**TASK:** Only the number is wanted: how many lines in the data contain "bounds"?

**TASK DATA:**
◇ ◇ ◇

(* ===== verification/Ring.v ===== *)
(** * Circular arrays

    The array shared by the SPSC event ring (spsc_ring.h), the per-stream byte
    ring (stream_buf.h) and the datagram record ring (datagram_buf.h): a buffer
    of [cap] cells indexed by monotonic cursors reduced modulo [cap].  The
    generic relation [ring_rep buf cap H q] says that the live window that
    starts at cursor [H] holds the queue [q].  [memcpy_to] and [memcpy_from]
    are C's [memcpy] with an out-of-bounds access as [None]. *)
From S2P Require Import Prelude.

Section memcpy.
Context {A : Type}.

(** [memcpy (buf + off, src, n)]; [None] when it leaves the buffer. *)
Definition memcpy_to (buf : list A) (off : Z) (src : list A) : option (list A) :=
  if (0 <=? off) && (off + zlen src <=? zlen buf)
  then Some (list_inserts (Z.to_nat off) src buf) else None.

(** [memcpy (dst, buf + off, n)]: the bytes read; [None] out of bounds. *)
Definition memcpy_from (buf : list A) (off n : Z) : option (list A) :=
  if (0 <=? off) && (0 <=? n) && (off + n <=? zlen buf)
  then Some (take (Z.to_nat n) (drop (Z.to_nat off) buf)) else None.

(** The two copies of a wrapping write: [first = cap - off] bytes at [off],
    the rest at the start of the buffer. *)
Definition wrap_write (buf : list A) (cap off : Z) (src : list A)
  : option (list A) :=
  let n := zlen src in
  let first := cap - off in
  let first := if first >? n then n else first in
  buf1 ← memcpy_to buf off (take (Z.to_nat first) src);
  if first <? n then memcpy_to buf1 0 (drop (Z.to_nat first) src)
  else Some buf1.

(** The two copies of a wrapping read. *)
Definition wrap_read (buf : list A) (cap off n : Z) : option (list A) :=
  let first := cap - off in
  let first := if first >? n then n else first in
  out1 ← memcpy_from buf off first;
  if first <? n
  then out2 ← memcpy_from buf 0 (n - first); Some (out1 ++ out2)
  else Some out1.
End memcpy.

(** ** The representation relation *)

Record ring_rep {A} (buf : list A) (cap H : Z) (q : list A) : Prop := {
  rr_len : zlen buf = cap;
  rr_pos : 0 < cap;
  rr_start : 0 <= H;
  rr_fit : zlen q <= cap;
  rr_at : ∀ i x, q !! i = Some x ->
    buf !! Z.to_nat ((H + Z.of_nat i) mod cap) = Some x
}.

Section ring.
Context {A : Type}.
Implicit Types buf q src : list A.

Lemma ring_rep_empty buf H : 0 < zlen buf -> 0 <= H ->
  ring_rep buf (zlen buf) H [].
Proof. intros; split; cbn; try lia. done. Qed.

(** Two window positions share a cell only if they are the same position. *)
Lemma slot_inj cap H i j : 0 < cap -> 0 <= i < cap -> 0 <= j < cap ->
  (H + i) mod cap = (H + j) mod cap -> i = j.
Proof.
  intros Hc Hi Hj E.
  assert (D : (i - j) mod cap = 0).
  { replace (i - j) with (H + i - (H + j)) by lia.
    rewrite Zminus_mod, E, Z.sub_diag. apply Z.mod_0_l. lia. }
  apply Z.mod_divide in D as [c Hc']; [|lia].
  assert (c = 0) by nia. lia.
Qed.

Lemma slot_lt cap x : 0 < cap -> 0 <= x mod cap < cap.
Proof. intros. by apply Z.mod_pos_bound. Qed.

(** Writing one cell behind the window extends the queue by one. *)
Lemma ring_rep_snoc buf cap H q x :
  ring_rep buf cap H q -> zlen q < cap ->
  ring_rep (<[Z.to_nat ((H + zlen q) mod cap) := x]> buf) cap H (q ++ [x]).
Proof.
  intros [Hl Hp Hs Hf Ha] Hlt. split; try done.
  - by rewrite length_insert.
  - rewrite length_app; cbn; lia.
  - intros i y Hi. pose proof (slot_lt cap (H + zlen q) Hp).
    destruct (decide (i = length q)) as [->|Hne].
    + rewrite lookup_app_r, Nat.sub_diag in Hi by lia. cbn in Hi.
      rewrite list_lookup_insert_eq by lia. by simplify_eq.
    + assert (i < length q)%nat.
      { apply lookup_lt_Some in Hi. rewrite length_app in Hi. cbn in Hi. lia. }
      rewrite lookup_app_l in Hi by lia.
      rewrite list_lookup_insert_ne; [by apply Ha|].
      intros E. apply Z2Nat.inj in E; [|apply slot_lt; lia..].
      apply slot_inj in E; lia.
Qed.

(** Advancing the read cursor drops a prefix of the queue. *)
Lemma ring_rep_drop buf cap H q n :
  ring_rep buf cap H q -> 0 <= n <= zlen q ->
  ring_rep buf cap (H + n) (drop (Z.to_nat n) q).
Proof.
  intros [Hl Hp Hs Hf Ha] Hn. split; try lia.
  - rewrite length_drop. lia.
  - intros i x Hi. rewrite lookup_drop in Hi. apply Ha in Hi.
    rewrite <- Hi. do 3 f_equal. lia.
Qed.

(** The head cell is the first element of the queue. *)
Lemma ring_rep_head buf cap H x q :
  ring_rep buf cap H (x :: q) -> buf !! Z.to_nat (H mod cap) = Some x.
Proof. intros R. rewrite <- (rr_at _ _ _ _ R 0%nat x eq_refl). do 3 f_equal. lia. Qed.

(** Overwriting the head cell in place. *)
Lemma ring_rep_set_head buf cap H x y q :
  ring_rep buf cap H (x :: q) ->
  ring_rep (<[Z.to_nat (H mod cap) := y]> buf) cap H (y :: q).
Proof.
  intros [Hl Hp Hs Hf Ha]. pose proof (slot_lt cap H Hp).
  split; try done; [by rewrite length_insert|].
  intros [|i] z Hi; cbn in Hi.
  - rewrite Z.add_0_r, list_lookup_insert_eq by lia. done.
  - pose proof (lookup_lt_Some _ _ _ Hi) as Hlt. cbn in Hf.
    rewrite list_lookup_insert_ne; [by apply (Ha (S i))|].
    intros E. apply Z2Nat.inj in E; [|apply slot_lt; lia..].
    rewrite <- (Z.add_0_r H) in E at 1. apply slot_inj in E; lia.
Qed.

Lemma ring_rep_tail buf cap H x q :
  ring_rep buf cap H (x :: q) -> ring_rep buf cap (H + 1) q.
Proof. intros R. apply (ring_rep_drop _ _ _ _ 1 R). cbn. lia. Qed.

(** ** Wrapping writes and reads, cell by cell *)

Lemma memcpy_to_some buf off src :
  0 <= off -> off + zlen src <= zlen buf ->
  memcpy_to buf off src = Some (list_inserts (Z.to_nat off) src buf).
Proof.
  intros. unfold memcpy_to.
  by rewrite (proj2 (Z.leb_le 0 off)), (proj2 (Z.leb_le _ (zlen buf))) by lia.
Qed.

Lemma memcpy_from_some buf off n :
  0 <= off -> 0 <= n -> off + n <= zlen buf ->
  memcpy_from buf off n = Some (take (Z.to_nat n) (drop (Z.to_nat off) buf)).
Proof.
  intros. unfold memcpy_from.
  by rewrite (proj2 (Z.leb_le 0 off)), (proj2 (Z.leb_le 0 n)),
    (proj2 (Z.leb_le _ (zlen buf))) by lia.
Qed.

(** Cell [j] holds source byte [(j - off) mod cap] when the write covers it. *)
Lemma wrap_write_spec buf cap off src :
  zlen buf = cap -> 0 <= off < cap -> zlen src <= cap ->
  ∃ buf', wrap_write buf cap off src = Some buf' ∧ zlen buf' = cap ∧
    ∀ k, 0 <= k < cap ->
      buf' !! Z.to_nat ((off + k) mod cap) =
      if decide (k < zlen src) then src !! Z.to_nat k
      else buf !! Z.to_nat ((off + k) mod cap).
Proof.
  intros Hl Ho Hs. unfold wrap_write. rewrite Z.gtb_ltb.
  destruct (Z.ltb_spec (zlen src) (cap - off)).
  - (* one copy *)
    rewrite firstn_all2 by lia. rewrite memcpy_to_some by lia. cbn.
    rewrite Z.ltb_irrefl. eexists; split; [done|].
    split; [by rewrite length_inserts|]. intros k Hk. case_decide.
    + rewrite Z.mod_small by lia.
      rewrite list_lookup_inserts by lia. f_equal. lia.
    + destruct (decide (off + k < cap)) as [|Hge].
      * rewrite list_lookup_inserts_ge; [done|]. rewrite Z.mod_small by lia. lia.
      * rewrite list_lookup_inserts_lt; [done|].
        replace ((off + k) mod cap) with (off + k - cap); [lia|].
        apply Z.mod_unique with 1; lia.
  - (* the write wraps, or ends exactly at the end of the buffer *)
    rewrite memcpy_to_some by (rewrite ?length_take; lia). cbn.
    case_bool.
    + rewrite memcpy_to_some by (rewrite ?length_inserts, ?length_drop; lia).
      eexists; split; [done|]. split; [by rewrite !length_inserts|].
      intros k Hk. destruct (decide (off + k < cap)) as [Hlt|Hge].
      * rewrite (Z.mod_small (off + k)) by lia.
        rewrite list_lookup_inserts_ge by (rewrite length_drop; lia).
        rewrite list_lookup_inserts by (rewrite ?length_take; lia).
        rewrite lookup_take_lt by lia. case_decide; [f_equal; lia|lia].
      * assert (E : (off + k) mod cap = off + k - cap)
          by (symmetry; apply Z.mod_unique with 1; lia).
        rewrite E. case_decide.
        -- rewrite list_lookup_inserts by (rewrite ?length_drop, ?length_inserts; lia).
           rewrite lookup_drop. f_equal. lia.
        -- rewrite list_lookup_inserts_ge by (rewrite length_drop; lia).
           rewrite list_lookup_inserts_lt by lia. done.
    + eexists; split; [done|]. split; [by rewrite length_inserts|].
      intros k Hk. destruct (decide (off + k < cap)) as [Hlt|Hge].
      * rewrite (Z.mod_small (off + k)) by lia.
        rewrite list_lookup_inserts by (rewrite ?length_take; lia).
        rewrite lookup_take_lt by lia. case_decide; [f_equal; lia|lia].
      * assert (E : (off + k) mod cap = off + k - cap)
          by (symmetry; apply Z.mod_unique with 1; lia).
        rewrite E, list_lookup_inserts_lt by lia. case_decide; [lia|done].
Qed.

Lemma mod_shift cap a b : 0 < cap -> (a mod cap + b) mod cap = (a + b) mod cap.
Proof. intros. apply Zplus_mod_idemp_l. Qed.

(** A wrapping write behind the window appends to the queue. *)
Lemma ring_rep_write buf cap H q src :
  ring_rep buf cap H q -> zlen q + zlen src <= cap ->
  ∃ buf', wrap_write buf cap ((H + zlen q) mod cap) src = Some buf' ∧
    ring_rep buf' cap H (q ++ src).
Proof.
  intros [Hl Hp Hs Hf Ha] Hfit. pose proof (slot_lt cap (H + zlen q) Hp).
  destruct (wrap_write_spec buf cap ((H + zlen q) mod cap) src)
    as (buf' & E & Hl' & Hc); [lia..|].
  exists buf'. split; [done|]. split; try done.
  - rewrite length_app; lia.
  - intros i x Hi. destruct (decide (i < length q)%nat) as [Hlt|Hge].
    + rewrite lookup_app_l in Hi by lia. apply Ha in Hi.
      specialize (Hc (cap - zlen q + Z.of_nat i)).
      rewrite mod_shift in Hc by lia. case_decide as D; [lia|].
      replace (H + zlen q + (cap - zlen q + Z.of_nat i))
        with (H + Z.of_nat i + 1 * cap) in Hc by lia.
      rewrite Z_mod_plus_full in Hc. rewrite Hc by lia. done.
    + rewrite lookup_app_r in Hi by lia.
      pose proof (lookup_lt_Some _ _ _ Hi).
      specialize (Hc (Z.of_nat i - zlen q)).
      rewrite mod_shift in Hc by lia. case_decide as D; [|lia].
      replace (H + zlen q + (Z.of_nat i - zlen q))
        with (H + Z.of_nat i) in Hc by lia.
      rewrite Hc by lia. rewrite <- Hi. f_equal. lia.
Qed.

Lemma wrap_read_spec buf cap off n :
  zlen buf = cap -> 0 <= off < cap -> 0 <= n <= cap ->
  ∃ out, wrap_read buf cap off n = Some out ∧ zlen out = n ∧
    ∀ k, 0 <= k < n ->
      out !! Z.to_nat k = buf !! Z.to_nat ((off + k) mod cap).
Proof.
  intros Hl Ho Hn. unfold wrap_read. rewrite Z.gtb_ltb.
  destruct (Z.ltb_spec n (cap - off)).
  - rewrite (memcpy_from_some buf off) by lia. cbn. rewrite Z.ltb_irrefl.
    eexists; split; [done|]. split; [rewrite length_take, length_drop; lia|].
    intros k Hk. rewrite lookup_take_lt, lookup_drop by lia.
    rewrite Z.mod_small by lia. f_equal. lia.
  - rewrite (memcpy_from_some buf off) by lia. cbn.
    assert (Hwrap : ∀ k, cap - off <= k < n -> (off + k) mod cap = off + k - cap)
      by (intros; symmetry; apply Z.mod_unique with 1; lia).
    case_bool.
    + rewrite memcpy_from_some by lia. cbn. eexists; split; [done|].
      split; [rewrite length_app, !length_take, !length_drop; lia|].
      intros k Hk. destruct (decide (k < cap - off)) as [Hlt|Hge].
      * rewrite lookup_app_l by (rewrite length_take, ?length_drop; lia).
        rewrite lookup_take_lt, lookup_drop, Z.mod_small by lia. f_equal. lia.
      * rewrite lookup_app_r by (rewrite length_take, ?length_drop; lia).
        rewrite Hwrap, lookup_take_lt by (rewrite ?length_take, ?length_drop; lia).
        f_equal. rewrite length_take, ?length_drop. lia.
    + eexists; split; [done|].
      split; [rewrite length_take, ?length_drop; lia|].
      intros k Hk. rewrite lookup_take_lt, lookup_drop, Z.mod_small by lia.
      f_equal. lia.
Qed.

(** A wrapping read inside the window returns that part of the queue. *)
Lemma ring_rep_read buf cap H q k n :
  ring_rep buf cap H q -> 0 <= k -> 0 <= n -> k + n <= zlen q ->
  wrap_read buf cap ((H + k) mod cap) n
  = Some (take (Z.to_nat n) (drop (Z.to_nat k) q)).
Proof.
  intros [Hl Hp Hs Hf Ha] Hk Hn Hfit. pose proof (slot_lt cap (H + k) Hp).
  destruct (wrap_read_spec buf cap ((H + k) mod cap) n) as (out & -> & Hlo & Hc);
    [lia..|].
  f_equal. apply list_eq. intros i.
  destruct (decide (i < Z.to_nat n)%nat) as [Hlt|Hge].
  - rewrite lookup_take_lt, lookup_drop by lia.
    specialize (Hc (Z.of_nat i)). rewrite Nat2Z.id in Hc. rewrite Hc by lia.
    rewrite mod_shift by lia.
    destruct (lookup_lt_is_Some_2 q (Z.to_nat k + i)%nat) as [x Hx]; [lia|].
    rewrite Hx. apply Ha in Hx. rewrite <- Hx. do 3 f_equal. lia.
  - rewrite !lookup_ge_None_2; [done| |lia].
    rewrite length_take, length_drop. lia.
Qed.

Lemma ring_rep_length buf cap H q : ring_rep buf cap H q -> zlen buf = cap.
Proof. by intros []. Qed.
End ring.

#[export] Hint Resolve ring_rep_length : aio.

◇ ◇ ◇

**RESPONSE BELOW:** 2